Task to carry out => Among these entries, how many lines contain "subscriptionId"? Say the number and nothing else.

Material shown =>

(** [hb_next]: how many identifiers [randomUUID] has given out. *)
Record hub := {
  hb_sessions : list (string * session_view);
  hb_cursors : list (string * CursorRecord);
  hb_subscriptions : subs;
  hb_next : nat
}.

(** A message to a subscriber. *)
Inductive push :=
| PushEvent (subscriptionId sessionId : string) (sequence : Z) (cursor : string) (event : event)
| PushActivity (subscriptionId sessionId : string) (frame : SessionActivityFrame).

Record lifetimes := {
  snapshotIdleLifetimeMs : Z;
  snapshotAbsoluteLifetimeMs : Z;
  cursorLifetimeMs : Z
}.

Definition MAX_SNAPSHOT_PAGE_BYTES : Z := MAX_CANONICAL_EVENT_BYTES.
Definition MAX_SNAPSHOT_PAGE_EVENTS : Z := 5000.
Definition MAX_SNAPSHOT_TAIL_BYTES : Z := 4 * 1024 * 1024.
Definition MAX_SNAPSHOT_TAIL_EVENTS : Z := 1024.
Definition MAX_EVENT_CURSORS : Z := 16384.

Definition event_bytes (e : event) : Z := utf8_length (encoded_event e).
Definition frame_bytes (f : SessionActivityFrame) : Z := utf8_length (json_text (frame_value f)).

(** *** Assignments *)

Definition with_cursors (cursors : list (string * CursorRecord)) (h : hub) : hub :=
  {| hb_sessions := hb_sessions h; hb_cursors := cursors; hb_subscriptions := hb_subscriptions h; hb_next := hb_next h |}.
Definition with_subscriptions (s : subs) (h : hub) : hub :=
  {| hb_sessions := hb_sessions h; hb_cursors := hb_cursors h; hb_subscriptions := s; hb_next := hb_next h |}.
Definition with_sessions (s : list (string * session_view)) (h : hub) : hub :=
  {| hb_sessions := s; hb_cursors := hb_cursors h; hb_subscriptions := hb_subscriptions h; hb_next := hb_next h |}.

Definition put_subscription (s : ConnectionSubscription) (h : hub) : hub :=
  with_subscriptions (map_set (sb_id (sm_base s)) s (hb_subscriptions h)) h.

Definition delivered (sequence : Z) (s : ConnectionSubscription) : ConnectionSubscription :=
  {| sm_base := sm_base s; sm_pageCursors := sm_pageCursors s; sm_pageResults := sm_pageResults s;
     sm_bufferedEvents := sm_bufferedEvents s; sm_bufferedActivity := sm_bufferedActivity s;
     sm_bufferedEventBytes := sm_bufferedEventBytes s; sm_nextPosition := sm_nextPosition s; sm_sequence := sequence;
     sm_acknowledgedPosition := sm_acknowledgedPosition s; sm_acknowledgedCursor := sm_acknowledgedCursor s;
     sm_active := sm_active s; sm_finalPageServed := sm_finalPageServed s;
     sm_activateAfterResponse := sm_activateAfterResponse s; sm_invalidated := sm_invalidated s;
     sm_listening := sm_listening s; sm_lastAccessAt := sm_lastAccessAt s |}.
Definition positioned (position : Z) (s : ConnectionSubscription) : ConnectionSubscription :=
  {| sm_base := sm_base s; sm_pageCursors := sm_pageCursors s; sm_pageResults := sm_pageResults s;
     sm_bufferedEvents := sm_bufferedEvents s; sm_bufferedActivity := sm_bufferedActivity s;
     sm_bufferedEventBytes := sm_bufferedEventBytes s; sm_nextPosition := position; sm_sequence := sm_sequence s;
     sm_acknowledgedPosition := sm_acknowledgedPosition s; sm_acknowledgedCursor := sm_acknowledgedCursor s;
     sm_active := sm_active s; sm_finalPageServed := sm_finalPageServed s;
     sm_activateAfterResponse := sm_activateAfterResponse s; sm_invalidated := sm_invalidated s;
     sm_listening := sm_listening s; sm_lastAccessAt := sm_lastAccessAt s |}.
Definition with_buffers (events : list (event * Z)) (activity : list SessionActivityFrame) (bytes : Z)
    (s : ConnectionSubscription) : ConnectionSubscription :=
  {| sm_base := sm_base s; sm_pageCursors := sm_pageCursors s; sm_pageResults := sm_pageResults s;
     sm_bufferedEvents := events; sm_bufferedActivity := activity; sm_bufferedEventBytes := bytes;
     sm_nextPosition := sm_nextPosition s; sm_sequence := sm_sequence s;
     sm_acknowledgedPosition := sm_acknowledgedPosition s; sm_acknowledgedCursor := sm_acknowledgedCursor s;
     sm_active := sm_active s; sm_finalPageServed := sm_finalPageServed s;
     sm_activateAfterResponse := sm_activateAfterResponse s; sm_invalidated := sm_invalidated s;
     sm_listening := sm_listening s; sm_lastAccessAt := sm_lastAccessAt s |}.
Definition with_pages (cursors : list (string * nat)) (results : list (string * SnapshotPage)) (final : bool)
    (s : ConnectionSubscription) : ConnectionSubscription :=
  {| sm_base := sm_base s; sm_pageCursors := cursors; sm_pageResults := results;
     sm_bufferedEvents := sm_bufferedEvents s; sm_bufferedActivity := sm_bufferedActivity s;
     sm_bufferedEventBytes := sm_bufferedEventBytes s; sm_nextPosition := sm_nextPosition s; sm_sequence := sm_sequence s;
     sm_acknowledgedPosition := sm_acknowledgedPosition s; sm_acknowledgedCursor := sm_acknowledgedCursor s;
     sm_active := sm_active s; sm_finalPageServed := final;
     sm_activateAfterResponse := sm_activateAfterResponse s; sm_invalidated := sm_invalidated s;
     sm_listening := sm_listening s; sm_lastAccessAt := sm_lastAccessAt s |}.
Definition accessed (now : Z) (s : ConnectionSubscription) : ConnectionSubscription :=
  {| sm_base := sm_base s; sm_pageCursors := sm_pageCursors s; sm_pageResults := sm_pageResults s;
     sm_bufferedEvents := sm_bufferedEvents s; sm_bufferedActivity := sm_bufferedActivity s;
     sm_bufferedEventBytes := sm_bufferedEventBytes s; sm_nextPosition := sm_nextPosition s; sm_sequence := sm_sequence s;
     sm_acknowledgedPosition := sm_acknowledgedPosition s; sm_acknowledgedCursor := sm_acknowledgedCursor s;
     sm_active := sm_active s; sm_finalPageServed := sm_finalPageServed s;
     sm_activateAfterResponse := sm_activateAfterResponse s; sm_invalidated := sm_invalidated s;
     sm_listening := sm_listening s; sm_lastAccessAt := now |}.
Definition acknowledged (position : Z) (cursor : option string) (s : ConnectionSubscription) : ConnectionSubscription :=
  {| sm_base := sm_base s; sm_pageCursors := sm_pageCursors s; sm_pageResults := sm_pageResults s;
     sm_bufferedEvents := sm_bufferedEvents s; sm_bufferedActivity := sm_bufferedActivity s;
     sm_bufferedEventBytes := sm_bufferedEventBytes s; sm_nextPosition := sm_nextPosition s; sm_sequence := sm_sequence s;
     sm_acknowledgedPosition := position; sm_acknowledgedCursor := cursor;
     sm_active := sm_active s; sm_finalPageServed := sm_finalPageServed s;
     sm_activateAfterResponse := sm_activateAfterResponse s; sm_invalidated := sm_invalidated s;
     sm_listening := sm_listening s; sm_lastAccessAt := sm_lastAccessAt s |}.
Definition with_activation (active after : bool) (s : ConnectionSubscription) : ConnectionSubscription :=
  {| sm_base := sm_base s; sm_pageCursors := sm_pageCursors s; sm_pageResults := sm_pageResults s;
     sm_bufferedEvents := sm_bufferedEvents s; sm_bufferedActivity := sm_bufferedActivity s;
     sm_bufferedEventBytes := sm_bufferedEventBytes s; sm_nextPosition := sm_nextPosition s; sm_sequence := sm_sequence s;
     sm_acknowledgedPosition := sm_acknowledgedPosition s; sm_acknowledgedCursor := sm_acknowledgedCursor s;
     sm_active := active; sm_finalPageServed := sm_finalPageServed s;
     sm_activateAfterResponse := after; sm_invalidated := sm_invalidated s;
     sm_listening := sm_listening s; sm_lastAccessAt := sm_lastAccessAt s |}.
Definition silenced (invalidated : bool) (s : ConnectionSubscription) : ConnectionSubscription :=
  {| sm_base := sm_base s; sm_pageCursors := sm_pageCursors s; sm_pageResults := sm_pageResults s;
     sm_bufferedEvents := sm_bufferedEvents s; sm_bufferedActivity := sm_bufferedActivity s;
     sm_bufferedEventBytes := sm_bufferedEventBytes s; sm_nextPosition := sm_nextPosition s; sm_sequence := sm_sequence s;
     sm_acknowledgedPosition := sm_acknowledgedPosition s; sm_acknowledgedCursor := sm_acknowledgedCursor s;
     sm_active := sm_active s; sm_finalPageServed := sm_finalPageServed s;
     sm_activateAfterResponse := sm_activateAfterResponse s; sm_invalidated := invalidated;
     sm_listening := false; sm_lastAccessAt := sm_lastAccessAt s |}.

Output below => 2